Tutti e due. Nei rapaci il maschio è più piccolo della femmina. Quindi la scelta dipende dall’uso. Ad esempio nel lavoro dell’aeroporto, dove ci si imbatte in gabbiani reali, aironi e animali selvatici più grossi, le femmine incutono più terrore. Per quanto riguarda l’attività venatoria è indifferente. Si sceglie anche in base al territorio e alla selvaggina che si vuole cacciare.
In Italia è un’attività diffusa?
Sì. Fino a 20 anni fa era diverso ma ora, con Internet e Facebook, si fa molta pubblicità e quindi i falconieri si sono moltiplicati.
Ma quanto costa un falco?
Dipende. Di media un falco usato per l’attività venatoria, non addestrato, può costare 1.000-1.500 euro. Poi si sale, fino a specie molto rare, che possono costare anche 15mila-20mila euro.
Si parla di caccia, di addestramento, di uso di animali che vengono privati della libertà.
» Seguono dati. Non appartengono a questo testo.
(** * Sickness tracker front end: calendar grid and entry reconciliation

    A shallow embedding of the calendar heat-map layout (the grid of
    [src/components/YearHeatmap.js]) and of the entry normalisation and
    save reconciliation of the home page (the [App.js] that normalises the
    entries it receives, with the API calls of [src/api/entries.js]),
    together with the properties the specification states about them.

    JavaScript [Date] values are modelled by their time value, an integer
    number of milliseconds since the epoch, or NaN ([None]).  The
    arithmetic on them follows ECMA-262, section "Date Objects". *)

From Stdlib Require Import ZArith QArith Qabs Lia List Bool Ascii.
From stdpp Require Import base gmap strings list sorting.

Local Open Scope Z_scope.

(** ** ECMAScript date arithmetic *)

Module JSDate.

Definition msPerDay : Z := 86400000.

(** [Day(t)] and the largest time value a [Date] can hold. *)
Definition Day (t : Z) : Z := t / msPerDay.

Definition maxTime : Z := 8640000000000000.

(** A JavaScript number that is either an integer or NaN. *)
Definition num := option Z.

Definition TimeClip (t : Z) : num :=
  if Z.abs t <=? maxTime then Some t else None.

Definition InLeapYear (y : Z) : bool :=
  ((y mod 4 =? 0) && negb (y mod 100 =? 0)) || (y mod 400 =? 0).

Definition DaysInYear (y : Z) : Z := if InLeapYear y then 366 else 365.

Definition DayFromYear (y : Z) : Z :=
  365 * (y - 1970) + (y - 1969) / 4 - (y - 1901) / 100 + (y - 1601) / 400.

(** [YearFromTime]: the largest year whose first day is not after day [d].
    The quotient by the mean year length is off by at most one. *)
Definition YearFromDay (d : Z) : Z :=
  let y := 1970 + (400 * d) / 146097 in
  if d <? DayFromYear y then y - 1
  else if DayFromYear (y + 1) <=? d then y + 1
  else y.

Definition leapDays (y : Z) : Z := if InLeapYear y then 1 else 0.

(** Day number within the year of the first day of month [m] (0 = January). *)
Definition monthStartDay (leap m : Z) : Z :=
  match m with
  | 0 => 0
  | 1 => 31
  | 2 => 59 + leap
  | 3 => 90 + leap
  | 4 => 120 + leap
  | 5 => 151 + leap
  | 6 => 181 + leap
  | 7 => 212 + leap
  | 8 => 243 + leap
  | 9 => 273 + leap
  | 10 => 304 + leap
  | _ => 334 + leap
  end.

(** [MonthFromTime] in terms of the day within the year. *)
Definition monthOfYearDay (leap dwy : Z) : Z :=
  if dwy <? 31 then 0
  else if dwy <? 59 + leap then 1
  else if dwy <? 90 + leap then 2
  else if dwy <? 120 + leap then 3
  else if dwy <? 151 + leap then 4
  else if dwy <? 181 + leap then 5
  else if dwy <? 212 + leap then 6
  else if dwy <? 243 + leap then 7
  else if dwy <? 273 + leap then 8
  else if dwy <? 304 + leap then 9
  else if dwy <? 334 + leap then 10
  else 11.

Definition DayWithinYear (d : Z) : Z := d - DayFromYear (YearFromDay d).

Definition MonthFromDay (d : Z) : Z :=
  monthOfYearDay (leapDays (YearFromDay d)) (DayWithinYear d).

Definition DateFromDay (d : Z) : Z :=
  let l := leapDays (YearFromDay d) in
  DayWithinYear d - monthStartDay l (MonthFromDay d) + 1.

Definition WeekDay (d : Z) : Z := (d + 4) mod 7.

(** Number of days of month [m] (0 = January) of year [y]. *)
Definition daysInMonth (y m : Z) : Z :=
  match m with
  | 1 => 28 + leapDays y
  | 3 | 5 | 8 | 10 => 30
  | _ => 31
  end.

(** [MakeDay(year, month, date)] on integer arguments. *)
Definition MakeDay (year month date : Z) : Z :=
  let ym := year + month / 12 in
  let mn := month mod 12 in
  DayFromYear ym + monthStartDay (leapDays ym) mn + date - 1.

(** [MakeFullYear]: a year from 0 to 99 stands for 1900 + year. *)
Definition MakeFullYear (y : Z) : Z :=
  if (0 <=? y) && (y <=? 99) then 1900 + y else y.

(** [Date.UTC(year, month, date)] on integer arguments. *)
Definition UTC (year month date : Z) : num :=
  TimeClip (MakeDay (MakeFullYear year) month date * msPerDay).

(** A [Date] object is its time value. *)
Definition Date := num.

Definition getTime (d : Date) : num := d.
Definition getUTCFullYear (d : Date) : num := YearFromDay ∘ Day <$> d.
Definition getUTCMonth (d : Date) : num := MonthFromDay ∘ Day <$> d.
Definition getUTCDate (d : Date) : num := DateFromDay ∘ Day <$> d.
Definition getUTCDay (d : Date) : num := WeekDay ∘ Day <$> d.

End JSDate.

Import JSDate.

(** ** Strings *)

Module JSString.

Definition digitChar (n : Z) : ascii :=
  ascii_of_N (48 + Z.to_N n).

Definition isDigit (c : ascii) : bool :=
  let n := N_of_ascii c in ((48 <=? n) && (n <=? 57))%N.

Definition digitValue (c : ascii) : Z := Z.of_N (N_of_ascii c) - 48.

(** Decimal digits of a non-negative integer, most significant first. *)
Fixpoint digitsOf (fuel : nat) (n : Z) (acc : string) : string :=
  match fuel with
  | O => acc
  | S fuel' =>
      let acc' := String (digitChar (n mod 10)) acc in
      if n <? 10 then acc' else digitsOf fuel' (n / 10) acc'
  end.

(** [String(n)] for an integer [n] below 10^21 in size, where JavaScript
    writes all the digits. *)
Definition intToString (n : Z) : string :=
  if n <? 0 then String "-" (digitsOf (S (Z.to_nat (Z.log2 (- n)))) (- n) "")
  else digitsOf (S (Z.to_nat (Z.log2 n))) n "".

(** [String(x)] for an integer or NaN. *)
Definition numToString (x : num) : string :=
  match x with
  | Some n => intToString n
  | None => "NaN"
  end.

(** [s.padStart(2, '0')]. *)
Definition padStart2 (s : string) : string :=
  match s with
  | EmptyString => "00"
  | String c EmptyString => String "0" s
  | _ => s
  end.

(** [/^\d{4}-\d{2}-\d{2}$/.test(s)]. *)
Definition matchesDateKey (s : string) : bool :=
  match s with
  | String y1 (String y2 (String y3 (String y4 (String h1
      (String m1 (String m2 (String h2
        (String d1 (String d2 EmptyString))))))))) =>
      isDigit y1 && isDigit y2 && isDigit y3 && isDigit y4
      && Ascii.eqb h1 "-" && isDigit m1 && isDigit m2
      && Ascii.eqb h2 "-" && isDigit d1 && isDigit d2
  | _ => false
  end.

(** Value of a string of decimal digits; [None] when the string is empty,
    holds another character, or is too long to be read exactly. *)
Fixpoint decimalAcc (s : string) (acc : Z) : option Z :=
  match s with
  | EmptyString => Some acc
  | String c s' =>
      if isDigit c then decimalAcc s' (10 * acc + digitValue c) else None
  end.

Definition decimalValue (s : string) : option Z :=
  match s with
  | EmptyString => None
  | _ => if (String.length s <=? 15)%nat then decimalAcc s 0 else None
  end.

(** [s.split('-')]. *)
Fixpoint splitDash (s : string) : list string :=
  match s with
  | EmptyString => [EmptyString]
  | String c s' =>
      if Ascii.eqb c "-" then EmptyString :: splitDash s'
      else match splitDash s' with
           | part :: parts => String c part :: parts
           | [] => [String c EmptyString]
           end
  end.

End JSString.

Import JSString.

(** [toDateKey(date)], the same in both files: the key from the UTC
    calendar fields of [date]. *)
Definition toDateKey (date : Date) : string :=
  let y := getUTCFullYear date in
  let m := padStart2 (numToString ((λ x, x + 1) <$> getUTCMonth date)) in
  let d := padStart2 (numToString (getUTCDate date)) in
  numToString y +:+ "-" +:+ m +:+ "-" +:+ d.

(** ** JavaScript values as they come out of a JSON response *)

Module JSValue.

(** A JavaScript number: NaN, an infinity, or a finite value. *)
Inductive jsnum :=
| NaN
| Infinity (negative : bool)
| Finite (q : Q).

#[warnings="-register-all"] Inductive jsval :=
| VUndefined
| VNull
| VBool (b : bool)
| VNum (n : jsnum)
| VStr (s : string)
| VArr (items : list jsval)
| VObj (props : list (string * jsval)).

(** The result of running a piece of code: a value, or a thrown error with
    its message. *)
Inductive completion (A : Type) :=
| Normal (a : A)
| Throw (message : string).
Arguments Normal {A} a.
Arguments Throw {A} message.

Definition bindC {A B} (c : completion A) (k : A → completion B) : completion B :=
  match c with
  | Normal a => k a
  | Throw m => Throw m
  end.

(** What the model takes from the JavaScript engine without defining it:
    [Number] on strings that are not plain decimal numerals, the rendering
    of numbers as strings, [Date.parse] on strings that are not in the
    UTC date-time format, and the message texts of the errors the engine
    itself throws: the [TypeError] of a property read on [null] or
    [undefined], the [TypeError] of an object that cannot be converted to
    a primitive value, the [RangeError] of an invalid time value and the
    [SyntaxError] of a text that is not JSON. *)
Record Platform := {
  strToNum : string → jsnum;
  numToStr : jsnum → string;
  dateParse : string → num;
  typeErrorText : string;
  primitiveErrorText : string;
  rangeErrorText : string;
  syntaxErrorText : string
}.

#[global] Instance completion_ret : MRet completion := @Normal.
#[global] Instance completion_bind : MBind completion :=
  λ A B k c, bindC c k.

Definition intNum (n : Z) : jsnum := Finite (inject_Z n).

Definition truthyNum (n : jsnum) : bool :=
  match n with
  | NaN => false
  | Infinity _ => true
  | Finite q => negb (Qnum q =? 0)
  end.

(** [!!v]. *)
Definition truthy (v : jsval) : bool :=
  match v with
  | VUndefined | VNull => false
  | VBool b => b
  | VNum n => truthyNum n
  | VStr s => negb (String.eqb s "")
  | VArr _ | VObj _ => true
  end.

(** [typeof v === 'object'] ([null] included, as in JavaScript). *)
Definition typeofObject (v : jsval) : bool :=
  match v with
  | VNull | VArr _ | VObj _ => true
  | _ => false
  end.

(** Own property of a parsed JSON object; a later duplicate wins. *)
Fixpoint findProp (props : list (string * jsval)) (k : string) : option jsval :=
  match props with
  | [] => None
  | (k', v) :: rest =>
      match findProp rest k with
      | Some found => Some found
      | None => if String.eqb k' k then Some v else None
      end
  end.

Section Conversions.

Variable P : Platform.

(** [StringToNumber]: a short string of decimal digits is that integer, the
    empty string is 0, any other string is left to the engine. *)
Definition StringToNumber (s : string) : jsnum :=
  match decimalValue s with
  | Some n => intNum n
  | None => if String.eqb s "" then intNum 0 else strToNum P s
  end.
Penso che non manchino le contestazioni e le critiche…
Sì, ci sono. Ma io non vado a caccia col fucile. La caccia col falco è una cosa che avviene ogni giorno in natura. Quindi la falconeria non è nient’altro che portare il proprio rapace a sviluppare la sua natura. Per questo i falchi usati per la caccia se rientrano in natura sopravvivono. Spesso invece accade che qualcuno li acquisti, come se si trattasse di pappagallini. Poi si stufano, li liberano e quelli, al 90% sono falchi destinati a morire. Questo non è etico. L’unica cosa contestabile è che, effettivamente, l’animale, quando non caccia, non è libero. Ma io ritengo che il vero falconiere, che ama la natura del falco, è un falconiere che ha sempre rispetto dell’animale.